- [Task objective]: After locating the line with "let len := Z.of_nat (length lst) in" in the data that follows, return it and every later line exactly, up to and including the line with "let v := if".

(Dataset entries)
(** * Verification of the Hadoop HA dashboard core

    A shallow embedding of the two modules that carry the logic of the
    dashboard:

    - [dashboard/app/api/monitoring.py], class [ClusterMonitor]
      (module [Monitoring] below): health score, bounded history and log
      buffers, event detection, read accessors;
    - [dashboard/app/api/failover.py], class [FailoverManager]
      (module [Failover] below): the three-step failover workflows.

    Python dictionaries that the code uses as records are records here; a
    key that the code reads with [.get] is an [option] field, [None]
    standing for an absent key (or for the value [None]).  Python [int]
    is [Z] and a length is [N].  The health score is computed on IEEE 754
    doubles, as in the code (module [Binary64], over [SpecFloat] of the
    standard library); the memory usage of the performance checks is
    carried out on exact rationals ([Q]).
    In module [Failover] exceptions are modelled by their message
    ([str(e)]) and every raise is an [Exception]; module [Cancellation]
    holds the same workflows for a task that can also be cancelled, where
    [asyncio.CancelledError] passes through [except Exception]. *)

From Stdlib Require Import ZArith QArith Qround String Ascii List Lia.
From Stdlib Require Import DecimalString.
From Stdlib Require Import Floats.SpecFloat.
From stdpp Require Import base decidable option list strings gmap.

Import ListNotations.
Local Open Scope string_scope.
Local Open Scope Z_scope.

(** ** Python primitives used by both modules *)

Module Py.

(** Truthiness of the result of [d.get(key)] for a boolean entry. *)
Definition truthy (o : option bool) : bool := default false o.

(** [a / b] on numbers: true division. *)
Definition truediv (a b : Z) : Q := Qdiv (inject_Z a) (inject_Z b).

(** [int(x)] on a float: truncation towards zero. *)
Definition int (x : Q) : Z := Z.quot (Qnum x) (Zpos (Qden x)).

(** [str(n)] on an integer. *)
Definition str_int (n : Z) : string := NilZero.string_of_int (Z.to_int n).

(** [lst[start:]]: a negative start counts from the end and is clamped
    at the beginning, a start beyond the end yields the empty list. *)
Definition slice_from {A} (start : Z) (lst : list A) : list A :=
  let len := Z.of_nat (length lst) in
  let start' := if start <? 0 then Z.max (len + start) 0 else Z.min start len in
  drop (Z.to_nat start') lst.

(** [lst.append(x)]. *)
Definition append {A} (lst : list A) (x : A) : list A := (lst ++ [x])%list.

(** [lst[i]] for a negative index [i = -k]; [None] is [IndexError]. *)
Definition index_from_end {A} (k : nat) (lst : list A) : option A :=
  if (length lst <? k)%nat then None
  else match k with
       | O => None
       | S _ => lst !! (length lst - k)%nat
       end.

End Py.

(** ** The float computations on IEEE 754 binary64 *)

Module Binary64.

(** [float(z)]. *)
Definition of_int (z : Z) : spec_float := binary_normalize 53 1024 z 0 false.

(** An integer as a mantissa at exponent 0, whatever its size. *)
Definition of_mantissa (z : Z) : spec_float :=
  match z with
  | Z0 => S754_zero false
  | Zpos m => S754_finite false m 0
  | Zneg m => S754_finite true m 0
  end.

(** [a / b] on integers: the quotient of the two integers themselves,
    rounded once to the nearest double.  The division of [SpecFloat]
    takes the integers as mantissas at exponent 0.  The code divides by
    a positive number only. *)
Definition truediv (a b : Z) : spec_float :=
  SFdiv 53 1024 (of_mantissa a) (of_mantissa b).

(** [x * y]. *)
Definition mul (x y : spec_float) : spec_float := SFmul 53 1024 x y.

(** [int(x)]: truncation towards zero ([0] stands for the error that
    Python raises on an infinity or a NaN). *)
Definition int (x : spec_float) : Z :=
  match x with
  | S754_finite s m e =>
      let v := if 0 <=? e then Z.pos m * 2 ^ e else Z.pos m / 2 ^ (- e) in
      if s then - v else v
  | _ => 0
  end.

(** [x >= k] for an integer [k]. *)
Definition ge (x : spec_float) (k : Z) : bool := SFleb (of_int k) x.

(** [int((healthy / total) * 15)] when [total > 0]. *)
Definition node_share (total healthy : N) : Z :=
  if 0 <? Z.of_N total
  then int (mul (truediv (Z.of_N healthy) (Z.of_N total)) (of_int 15))
  else 0.

(** [(health_score / max_score) * 100]. *)
Definition percentage (health_score : Z) : spec_float :=
  mul (truediv health_score 100) (of_int 100).

(** The status chosen from the float percentage. *)
Definition status (health_score : Z) : string :=
  let health_percentage := percentage health_score in
  if ge health_percentage 90 then "excellent"
  else if ge health_percentage 75 then "good"
  else if ge health_percentage 50 then "warning"
  else "critical".


Definition statuses_agree (exact : Z -> string) (bound : nat) : bool :=
  forallb (fun s => bool_decide (status (Z.of_nat s) = exact (Z.of_nat s)))
          (seq 0 (S bound)).

(** The double [x] is not negative and its value, [m * 2 ^ e], is at
    most the integer [K]. *)
Definition at_most (K : Z) (x : spec_float) : Prop :=
  match x with
  | S754_zero _ => True
  | S754_finite false m e => e <= 0 /\ Z.pos m <= K * 2 ^ (- e)
  | _ => False
  end.

(** The number that a shift record stands for, in units of [2 ^ e], is
    at most [K]: its mantissa when nothing was shifted out, the next
    integer otherwise. *)
Definition record_at_most (K : Z) (mrs : shr_record) (e : Z) : Prop :=
  e <= 0 /\ 0 <= shr_m mrs
  /\ (if shr_r mrs || shr_s mrs then shr_m mrs + 1 else shr_m mrs) <= K * 2 ^ (- e).

End Binary64.

(** ** monitoring.py *)

Module Monitoring.

(** [metrics["namenode_metrics"]] and [metrics["resourcemanager_metrics"]]. *)
Record HAMetrics := {
  active_healthy : option bool;
  standby_healthy : option bool;
  active_state : option string;
  standby_state : option string;
  ha_enabled : option bool
}.

(** [metrics["node_metrics"]].  [_calculate_cluster_health] is called
    by [_collect_metrics] alone, which fills every entry with a
    [len(...)]: the counts are natural numbers. *)
Record NodeMetrics := {
  total_datanodes : option N;
  healthy_datanodes : option N;
  total_nodemanagers : option N;
  healthy_nodemanagers : option N;
  total_journalnodes : option N;
  healthy_journalnodes : option N
}.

- [Solved problem]:
  let len := Z.of_nat (length lst) in
  let start' := if start <? 0 then Z.max (len + start) 0 else Z.min start len in
  drop (Z.to_nat start') lst.

(** [lst.append(x)]. *)
Definition append {A} (lst : list A) (x : A) : list A := (lst ++ [x])%list.

(** [lst[i]] for a negative index [i = -k]; [None] is [IndexError]. *)
Definition index_from_end {A} (k : nat) (lst : list A) : option A :=
  if (length lst <? k)%nat then None
  else match k with
       | O => None
       | S _ => lst !! (length lst - k)%nat
       end.

End Py.

(** ** The float computations on IEEE 754 binary64 *)

Module Binary64.

(** [float(z)]. *)
Definition of_int (z : Z) : spec_float := binary_normalize 53 1024 z 0 false.

(** An integer as a mantissa at exponent 0, whatever its size. *)
Definition of_mantissa (z : Z) : spec_float :=
  match z with
  | Z0 => S754_zero false
  | Zpos m => S754_finite false m 0
  | Zneg m => S754_finite true m 0
  end.

(** [a / b] on integers: the quotient of the two integers themselves,
    rounded once to the nearest double.  The division of [SpecFloat]
    takes the integers as mantissas at exponent 0.  The code divides by
    a positive number only. *)
Definition truediv (a b : Z) : spec_float :=
  SFdiv 53 1024 (of_mantissa a) (of_mantissa b).

(** [x * y]. *)
Definition mul (x y : spec_float) : spec_float := SFmul 53 1024 x y.

(** [int(x)]: truncation towards zero ([0] stands for the error that
    Python raises on an infinity or a NaN). *)
Definition int (x : spec_float) : Z :=
  match x with
  | S754_finite s m e =>
      let v := if 0 <=? e then Z.pos m * 2 ^ e else Z.pos m / 2 ^ (- e) in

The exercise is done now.